Au cœur de cette lutte intestine, les sorties médiatiques tous azimuts de Mme Cheney contre les partisans du "Big Lie", le "grand mensonge" consistant à avancer que les élections de 2020 ont été "volées" à Donald Trump.
En février déjà, la fille de l’ancien vice-président Dick Cheney s’était attirée les foudres de ses collègues lorsqu’elle a voté, en compagnie de 9 autres députés républicains, en faveur de la procédure de destitution de M. Trump pour son rôle présumée dans l’incitation à l’assaut contre le Capitole le 6 janvier.
Cette position avait particulièrement agacé une aile de son parti, qui avait alors tenté de l’éjecter de son rang de numéro 3 à la Chambre, lors d’un vote en février, une procédure dont elle était sortie indemne.
Pour les chefs de file du parti républicain, soucieux de soigner leur image d’alliés indéfectible du très populaire Donald Trump, les prises de position régulières et très médiatisées de cette ténor du parti sont intolérables et risquent de leur coûter de précieuses voix l’an prochain alors qu’ils se démènent coûte que coûte pour reprendre la majorité au sein du Congrès.
La représentante du Wyoming a notamment suscité l’ire du chef de la minorité républicaine à la Chambre, Kevin McCarthy, qui a été enregistré à son insu par la presse déclarant avoir "assez" de Liz Cheney dont il ne faisait "plus confiance".
Dans son dernier discours public en tant que cheffe de file du GOP, Mme Cheney s'est attaquée à la "loyauté aveugle" du parti républicain envers l'ancien président et a déclaré que les affirmations sans fondement de Trump au sujet de la fraude électorale constitue une menace que "l'Amérique n'a jamais vue auparavant".

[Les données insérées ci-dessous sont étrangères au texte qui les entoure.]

Lemma env_keys_clean k : k ∈ ENV_ORDER -> clean k = true /\ has_char "=" k = false.
Proof.
  intros Hk. assert (forallb (fun k => clean k && negb (has_char "=" k)) ENV_ORDER = true) as Hall
    by (vm_compute; reflexivity).
  rewrite forallb_forall in Hall. apply list_elem_of_In in Hk.
  specialize (Hall _ Hk). by apply andb_true_iff in Hall as [? ?%negb_true_iff].
Qed.

Lemma env_kvs_clean st : state_clean st -> forallb env_clean (env_kvs st) = true.
Proof.
  intros Hst. apply forallb_forall. intros kv (k & <- & Hk)%in_map_iff.
  apply list_elem_of_In in Hk. destruct (env_keys_clean _ Hk) as [Hc He].
  unfold env_clean. simpl. by rewrite Hc, He, (Hst _ Hk).
Qed.

Lemma NoDup_ENV_ORDER : NoDup ENV_ORDER.
Proof. apply (bool_decide_unpack _). vm_compute. exact I. Qed.

Lemma env_kvs_keys st : (env_kvs st).*1 = ENV_ORDER.
Proof. reflexivity. Qed.

(** Writing the fields and reading them back. *)
Lemma env_text_value st k :
  state_clean st -> k ∈ ENV_ORDER -> state_value (parse_env (env_text st)) k = state_value st k.
Proof.
  intros Hst Hk. unfold state_value at 1. rewrite env_text_print.
  rewrite (parse_env_print_lookup _ k (state_value st k)); [done|by apply env_kvs_clean|..].
  - rewrite env_kvs_keys. apply NoDup_ENV_ORDER.
  - unfold env_kvs. apply list_elem_of_In, in_map_iff. exists k. split; [done|].
    by apply list_elem_of_In.
Qed.

Lemma insert_all_value kvs st k :
  state_value (insert_all kvs st) k = unwrap_or ((list_to_map (reverse kvs) : gmap string string) !! k) (state_value st k).
Proof.
  unfold insert_all. induction kvs as [|[k' v] kvs IH] using rev_ind; [done|].
  rewrite foldl_app, reverse_snoc. simpl. destruct (decide (k = k')) as [->|Hne].
  - by rewrite state_value_insert, lookup_insert_eq.
  - by rewrite state_value_insert_ne, lookup_insert_ne, IH.
Qed.

Lemma insert_all_clean kvs st :
  forallb (fun kv => clean kv.2) kvs = true -> state_clean st -> state_clean (insert_all kvs st).
Proof.
  unfold insert_all. revert st. induction kvs as [|[k v] kvs IH]; intros st; simpl; [done|].
  intros [Hv Hkvs]%andb_true_iff Hst. apply IH; [done|]. intros k' Hk'.
  destruct (decide (k = k')) as [->|]; [by rewrite state_value_insert|].
  rewrite state_value_insert_ne by done. by apply Hst.
Qed.

Lemma insert_clean k v st : clean v = true -> state_clean st -> state_clean (<[k := v]> st).
Proof. intros Hv. apply (insert_all_clean [(k, v)]). simpl. by rewrite Hv. Qed.

(** ** Tables *)

(** The fields of a row that was read: none holds a tab or a line break. *)
Definition row_ok (n : nat) (r : Row) : Prop :=
  length r = n /\ Forall (fun f => has_char tab f = false /\ has_char nl f = false) r.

"Je vous promets qu'après aujourd'hui, je mènerai le combat pour ramener notre parti et notre nation aux principes conservateurs, pour vaincre le socialisme, pour défendre notre république, pour que le GOP soit à nouveau digne d'être le parti de Lincoln", a ajouté la députée résignée avant le vote devant sceller son sort.
A peine quinze minutes plus tard, l’affaire était bouclée. Les élus républicains se sont contentés d’un vote oral pour forcer le départ de la conservatrice du Wyoming.
"Vous ne pouvez pas avoir un président de conférence qui ressasse les arguments des démocrates", a expliqué, au terme du vote, le représentant de l’Ohio Jim Jordan, ancien chef du groupe conservateur House Freedom Caucus et un proche allié de Trump.
De son côté, le chef de la minorité Kevin McCarthy, a indiqué que les querelles de Mme Cheney avec l'ancien président étaient devenues une "distraction" et qu'elle ne devrait pas occuper un poste de direction où la mission est d'unifier le parti qui cherche à combattre le programme du président Biden et à reconquérir la Chambre l’an prochain.
Lâchée par les siens, Mme Cheney peut compter sur le soutien des démocrates, des alliés de circonstance.
"Il n'y a plus que deux partis : les patriotes et les traîtres", a notamment réagi le représentant démocrate Hakeem Jeffries, en référence à une citation du 18ème président des Etats-Unis, Ulysses S. Grant concernant la Guerre civile.
Cet épisode traduit l’écart grandissant entre, d’une part, une minorité de républicains désireux, selon elle, de restaurer le GOP à ses valeurs d’antan et à tourner la page Trump, et d’autre part, la majorité du parti qui estime que la loyauté au précédent locataire de la Maison Blanche est le seul moyen de remporter des sièges lors des prochaines échéances électorales.
Signe de cette division, plus de 100 républicains, dont certains anciens élus, s'apprêtent à publier cette semaine une lettre menaçant de former un troisième parti si le GOP ne rompe pas avec l’ancien président.
Liz Cheney, pour sa part, a promis, juste après sa destitution, qu’elle ferait tout pour garantir que l'ancien président "ne s'approche plus jamais du Bureau ovale".